Lemma op_safe op r bytes U' m' E' : vm_pre boot kspace op v -> cow_ok op v -> vm_effect v op r bytes U (vs_mach v) U' m' E' -> cow_safe both_pages U'.
Proof.
  intros Hpre Hok [Heff _]. assert (forall U0, U0 = U -> cow_safe both_pages U0) as Hsame by (by intros ? ->).
  assert (forall a cr3, space_ok a v -> space_arg a v = Some (Some cr3) -> is_Some (S !! cr3)) as HS.
  { intros a cr3 Ha Hs. destruct (space_arg_ok S U v a Hv Ha) as (s0 & Hs0 & HS0). apply HS0. congruence. }
  assert (forall d cr3, space_arg d v = Some (Some cr3) -> cr3 = sp_cr3 sc \/ cr3 = sp_cr3 sp -> d = c \/ d = p) as Hname.
  { intros d cr3 Hd Hcr. unfold space_arg in Hd. destruct (d =? 0); [done|]. destruct (vs_spaces v !! d) as [sd|] eqn:Hsd; [|done].
    simpl in Hd. injection Hd as Hd. destruct Hcr; [left; eapply (si_cr3 _ _ _ Hv d c)|right; eapply (si_cr3 _ _ _ Hv d p)]; eauto; congruence. }
  destruct op; simpl in Heff, Hpre, Hok; unfold on_space in Heff; try (by apply Hsame, Heff);
    try (destruct (space_arg space v) as [[cr3|]|] eqn:Hs); try (destruct (space_arg dst v) as [[cd|]|] eqn:Hd);
    try (destruct (space_arg src v) as [[ca|]|] eqn:Hsrc); try (by apply Hsame, Heff).
  - destruct Heff as [[_ ->]|(_ & _ & fs & _ & Hnd & Hf & -> & _)]; [done|]. apply safe_pages; [done..|].
    intros f Hin. destruct (Hf f Hin). split; [done|by eapply not_owned].
  - destruct (len =? 0); destruct Heff as [_ ->]; [done|]. apply (origin_safe _ U); [done|]. intros k e'. rewrite without_lookup.
    destruct (decide _); [done|]. intros He. by apply (from_kept _ _ _ _ _ e').
  - destruct (Z.eqb_spec len 0) as [|Hl]; [by destruct Heff as [_ ->]|]. destruct Heff as (j & Hj & -> & _). destruct writable; [|by apply safe_protected].
    destruct Hpre as [Ha Hr]. apply (origin_safe _ U); [done|]. intros k e' Hk.
    destruct (decide (in_range cr3 (vaddr / 4096) j k)) as [[Hk1 Hk2]|Hout].
    2: { rewrite protected_lookup, decide_False in Hk by done. by apply (from_kept _ _ _ _ _ e'). }
    apply from_shared. destruct (protected_frames _ _ _ _ _ _ _ _ Hk) as (e & He & Hfe & _). destruct k as [k1 k2]. simpl in Hk1, Hk2. subst k1.
    intros [q j2] e2 k3 e3 HR He2 Hf2. exfalso. destruct (protected_frames _ _ _ _ _ _ _ _ He2) as (e0 & He0 & Hf0 & _).
    apply (off_frames_entry space vaddr len cr3 k2 q j2 e e0 Hok Hs (HS _ _ Ha Hs) Hr Hl); [lia|done..|congruence].
  - destruct Heff as [[_ ->]|(_ & _ & fs & es & _ & _ & Hnd & Hf & _ & -> & _)]; [done|]. apply safe_pages; [done..|].
    intros f Hin. destruct (Hf f Hin). split; [done|by eapply not_owned].
  - destruct Heff as [[_ ->]|(_ & Hl & es & Hlen & Hes & ->)]; [done|]. destruct Hpre as (Hda & Ha & Hr & _). destruct Hok as [Hoff Hor].
    assert (forall k e, with_pages cd (vaddr / 4096) ((fun e => user_entry nx (next_frame e) writable executable) <$> es) U !! k = Some e ->
      (~ both_pages k /\ exists i e0, es !! i = Some e0 /\ next_frame e = next_frame e0) \/ U !! k = Some e) as Hcase.
    { intros k e. rewrite with_pages_lookup, length_fmap, Hlen. destruct (decide _) as [[Hk1 Hk2]|]; [|by right].
      rewrite list_lookup_fmap. destruct (es !! _) as [e0|] eqn:Hi; [|done]. intros [= <-]. left. split.
      - intros [Hb Hb2]. rewrite Hk1 in Hb. destruct (Hor (Hname dst cd Hd Hb)); lia.
      - eexists _, e0. split; [done|]. by apply user_entry_bits, next_frame_ok. }
    apply (origin_safe _ U); [done|]. intros k e' [(_ & i & e0 & Hi & Hf)|He]%Hcase; [|by apply (from_kept _ _ _ _ _ e')].
    apply from_shared. intros [q j2] e2 k3 e3 HR He2 Hf2. exfalso.
    destruct (Hcase (q, j2) e2 He2) as [[Hno _]|He0]; [done|]. pose proof (lookup_lt_Some _ _ _ Hi).
    apply (off_frames_entry src vaddr len ca (vaddr / 4096 + Z.of_nat i) q j2 e0 e2 Hoff Hsrc (HS _ _ Ha Hsrc) Hr Hl);
      [lia|done|by apply Hes|done|congruence].
  - destruct Heff as [(_ & j & _ & ->)|(_ & Hl & es & Hlen & Hes & ->)]; [by apply safe_protected|]. rewrite <- Hlen.
    apply safe_share_cow; [done| |done]. intros i Hi [Hb Hb2]. simpl in Hb, Hb2. destruct (Hok (Hname dst cd Hd Hb)); lia.
  - destruct Heff as [[_ ->]|(_ & e & f & _ & Hf & Hno & -> & _)]; [done|]. apply safe_insert; [done..|by eapply not_owned].
  - destruct Heff as [[_ ->]|(_ & Hf & Hno & ->)]; [done|]. apply safe_insert; [done..|by eapply not_owned].
  - destruct Heff as [[[_ ->] _]|(_ & -> & _)]; [done|]. destruct Hpre as (_ & Hf & _). apply safe_insert; [done| |by eapply held_unmapped].
    apply (owned_frame S U _ _ (si_inv _ _ _ Hv)), gmultiset_elem_of_disj_union. by right.
Qed.

(** What another space does cannot be read in the range. *)
Lemma others_unseen op r bytes v' S' U' : vm_pre boot kspace op v -> exec op v = Some (r, bytes, v') ->
  vm_state_inv S' U' v' -> vm_effect v op r bytes U (vs_mach v) U' (vs_mach v') (vs_held v') ->
  keeps_bytes op U (vs_held v) U' (vs_held v') (vs_mach v) (vs_mach v') ->
  forall b q, vs_spaces v !! b = Some q -> vs_spaces v' !! b = Some q -> (forall i, s <= i < s + Z.of_nat n -> both_pages (sp_cr3 q, i)) ->
    op_actor op <> Some b -> forall k va, (forall j, va <= j < va + Z.of_nat k -> s <= page_number j < s + Z.of_nat n) ->
    read_bytes (sp_cr3 q) k va (vs_mach v') = read_bytes (sp_cr3 q) k va (vs_mach v).
Proof.
  intros Hpre Hex Hv' Heff Hk b q Hb Hb' HR Hne k va Hr.
  pose proof (proj1 (si_space _ _ _ Hv b q Hb)) as HS. pose proof (proj1 (si_space _ _ _ Hv' b q Hb')) as HS'.
  pose proof (other_pages S U v op r bytes U' _ _ b q Hv Heff Hb Hne) as HU.
  apply (read_alike S U _ _ S' U' _ _ _ _ (fun i => s <= i < s + Z.of_nat n) (si_inv _ _ _ Hv) (si_inv _ _ _ Hv') HS HS'); [by intros i _| |done].
  intros i e a Hi He Ha. pose proof (owned_entry U (vs_held v) _ _ He) as Ho.
  assert (next_frame e ∈ owned U' (vs_held v')) as Ho'.
  { specialize (HU i). rewrite He in HU. destruct (U' !! (sp_cr3 q, i)) as [e'|] eqn:He'; [|done]. injection HU as <-. by eapply owned_entry. }
  destruct op; simpl in Hk; try (by apply (Hk (next_frame e))).
  - destruct Heff as [[_ Hw] _]. unfold on_space in Hw. destruct Hpre as (Hsp & _).
    destruct (space_arg_ok S U v space Hv Hsp) as (s0 & Hs0 & HS0). rewrite Hs0 in Hw. destruct s0 as [cr3|]; [|by destruct Hw as [_ ->]].
    destruct (_ <? 2 ^ 64); [|by injection Hw as _ ->]. specialize (HS0 cr3 eq_refl).
    pose proof (write_bytes_ok S U (vs_held v) cr3 src HS0 (vs_mach v) vaddr (si_inv _ _ _ Hv)) as Hok. rewrite <- Hw in Hok.
    destruct Hok as (_ & Hsame & _). apply Hsame. intros j Hj (e' & He' & Hal & -> & _)%(user_addr_frame S U _ _ (si_inv _ _ _ Hv)).
    assert (next_frame e <> next_frame e') as Hdiff.
    { intros Hf. destruct (Hsafe (sp_cr3 q, i) e (cr3, page_number (vaddr + j)) e') as [_ Hro]; [by apply HR|done..| |done|].
      - intros [= Hcr _]. apply Hne. simpl. f_equal. unfold space_arg in Hs0. destruct (space =? 0); [done|].
        destruct (vs_spaces v !! space) as [ss|] eqn:Hss; [|done]. simpl in Hs0. injection Hs0 as Hs0.
        apply (si_cr3 _ _ _ Hv space b ss q); [done..|congruence].
      - unfold allowed in Hal. simpl in Hal. rewrite Hro in Hal. by rewrite andb_false_r in Hal. }
    apply (other_frame (next_frame e') (next_frame e) _ (next_frame_ok e') (next_frame_ok e) Hdiff Ha).
    pose proof (page_offset_range (vaddr + j)). lia.
  - apply (Hk (next_frame e)); [done| |done]. intros Hf. apply (held_unmapped S U v (next_frame e) Hv); [rewrite Hf; apply Hpre|].
    apply mapped_elem. eauto.
Qed.

(** What a space writes or copies in the range cannot be read by another. *)
Lemma own_unseen op r bytes v' S' U' a : vm_pre boot kspace op v -> exec op v = Some (r, bytes, v') ->
  vm_state_inv S' U' v' -> vm_effect v op r bytes U (vs_mach v) U' (vs_mach v') (vs_held v') ->
  keeps_bytes op U (vs_held v) U' (vs_held v') (vs_mach v) (vs_mach v') -> a = c \/ a = p -> own_op a op ->
  forall b q, vs_spaces v !! b = Some q -> vs_spaces v' !! b = Some q -> b <> a ->
    forall k va, read_bytes (sp_cr3 q) k va (vs_mach v') = read_bytes (sp_cr3 q) k va (vs_mach v).
Proof.
  intros Hpre Hex Hv' [Heff _] Hk Ha Hop b q Hb Hb' Hne.
  assert (exists sa, vs_spaces v !! a = Some sa /\ forall i, s <= i < s + Z.of_nat n -> both_pages (sp_cr3 sa, i)) as (sa & Hsa & HR).
  { destruct Ha; subst; [exists sc|exists sp]; (split; [done|]); intros i Hi; (split; [|done]); auto. }
  pose proof (space_arg_eq S U v a sa Hv Hsa) as Harg.
  pose proof (proj1 (si_space _ _ _ Hv b q Hb)) as HS. pose proof (proj1 (si_space _ _ _ Hv' b q Hb')) as HS'.
  pose proof (proj1 (si_space _ _ _ Hv a sa Hsa)) as HSa.
  assert (sp_cr3 q <> sp_cr3 sa) as Hdiff by (intros Heq; apply Hne; by apply (si_cr3 _ _ _ Hv b a q sa)).
  destruct op; try done; destruct Hop as [-> Hr].
  - eapply (cow_step S U v a (sp_cr3 sa)); eauto.
  - simpl in Heff. unfold on_space in Heff. rewrite Harg in Heff. destruct Heff as [-> Hw].
    destruct (_ <? 2 ^ 64); [|by injection Hw as _ ->]. intros k va.
    assert (vm_inv S U (vs_held v) (vs_mach v')) as Hi'.
    { pose proof (write_bytes_ok S U (vs_held v) (sp_cr3 sa) src HSa (vs_mach v) vaddr (si_inv _ _ _ Hv)) as Hok.
      rewrite <- Hw in Hok. by destruct Hok. }
    eapply (write_step S U _ _ _ (sp_cr3 sa) s n vaddr src r); [apply Hv|done| |done|by symmetry|done..].
    by apply (safe_private both_pages).
Qed.
End Step.

(** The step of a run. *)
Lemma isolation_step S U v op r bytes v' : 0 <= s /\ s + Z.of_nat n <= 2 ^ 36 ->
  vm_state_inv S U v -> vs_spaces v !! c = Some sc -> vs_spaces v !! p = Some sp -> cow_safe both_pages U ->
  vm_pre boot kspace op v -> cow_ok op v -> exec op v = Some (r, bytes, v') ->
  (exists S' U', vm_state_inv S' U' v' /\ vs_spaces v' !! c = Some sc /\ vs_spaces v' !! p = Some sp /\ cow_safe both_pages U') /\
  (forall b q, b = c /\ q = sc \/ b = p /\ q = sp -> op_actor op <> Some b -> forall k va,
    (forall j, va <= j < va + Z.of_nat k -> s <= page_number j < s + Z.of_nat n) ->
    read_bytes (sp_cr3 q) k va (vs_mach v') = read_bytes (sp_cr3 q) k va (vs_mach v)) /\
  (forall a b q, a = c \/ a = p -> own_op a op -> vs_spaces v !! b = Some q -> b <> a -> forall k va,
    read_bytes (sp_cr3 q) k va (vs_mach v') = read_bytes (sp_cr3 q) k va (vs_mach v)).
Proof.
  intros Hn Hv Hc Hp Hsafe Hpre Hok Hex.
  destruct (outcome_any S U v Hv op Hpre) as (r' & b' & v1 & S' & U' & Hex' & Hv' & Heff & Hk). rewrite Hex in Hex'.
  injection Hex' as <- <- <-.
  assert (op <> VDestroy c /\ op <> VDestroy p) as [Hdc Hdp] by (split; intros ->; by destruct Hok).
  pose proof (space_stays op v r bytes v' c sc Hpre Hdc Hex Hc) as Hc'. pose proof (space_stays op v r bytes v' p sp Hpre Hdp Hex Hp) as Hp'.
  split; [|split].
  - exists S', U'. do 3 (split; [done|]). by apply (op_safe S U v Hv Hn Hc Hp Hsafe op r bytes U' (vs_mach v') (vs_held v')).
  - intros b q Hb Hne k va Hr. apply (others_unseen S U v Hv Hsafe op r bytes v' S' U' Hpre Hex Hv' Heff Hk b q); [| | |done|done];
      destruct Hb as [[-> ->]|[-> ->]]; try done; intros i Hi; (split; [|done]); auto.
  - intros a b q Ha Hop Hb Hne. apply (own_unseen S U v Hv Hc Hp Hsafe op r bytes v' S' U' a Hpre Hex Hv' Heff Hk Ha Hop b q Hb); [|done].
    apply (space_stays op v r bytes v' b q Hpre); [|done|done]. intros ->. done.
Qed.

(** No page of [p] in the range has a frame that is writable at another page. *)
Definition unshared (v : vm_state) : Prop := forall i a q j,
  s <= i < s + Z.of_nat n -> vs_spaces v !! a = Some q -> 0 <= j < 2 ^ 36 -> (sp_cr3 q, j) <> (sp_cr3 sp, i) ->
  vm_translate_user_write (Some (sp_cr3 q)) (4096 * j) (vs_mach v) <> 0 ->
  vm_translate_user_write (Some (sp_cr3 q)) (4096 * j) (vs_mach v) <> vm_translate_user_read (Some (sp_cr3 sp)) (4096 * i) (vs_mach v).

════════

Beginning with the first line of the listing above, print each line exactly until you have printed the line that contains "destruct op; simpl in Heff, Hpre, Hok;".

Answer area
Lemma op_safe op r bytes U' m' E' : vm_pre boot kspace op v -> cow_ok op v -> vm_effect v op r bytes U (vs_mach v) U' m' E' -> cow_safe both_pages U'.
Proof.
  intros Hpre Hok [Heff _]. assert (forall U0, U0 = U -> cow_safe both_pages U0) as Hsame by (by intros ? ->).
  assert (forall a cr3, space_ok a v -> space_arg a v = Some (Some cr3) -> is_Some (S !! cr3)) as HS.
  { intros a cr3 Ha Hs. destruct (space_arg_ok S U v a Hv Ha) as (s0 & Hs0 & HS0). apply HS0. congruence. }
  assert (forall d cr3, space_arg d v = Some (Some cr3) -> cr3 = sp_cr3 sc \/ cr3 = sp_cr3 sp -> d = c \/ d = p) as Hname.
  { intros d cr3 Hd Hcr. unfold space_arg in Hd. destruct (d =? 0); [done|]. destruct (vs_spaces v !! d) as [sd|] eqn:Hsd; [|done].
    simpl in Hd. injection Hd as Hd. destruct Hcr; [left; eapply (si_cr3 _ _ _ Hv d c)|right; eapply (si_cr3 _ _ _ Hv d p)]; eauto; congruence. }
  destruct op; simpl in Heff, Hpre, Hok; unfold on_space in Heff; try (by apply Hsame, Heff);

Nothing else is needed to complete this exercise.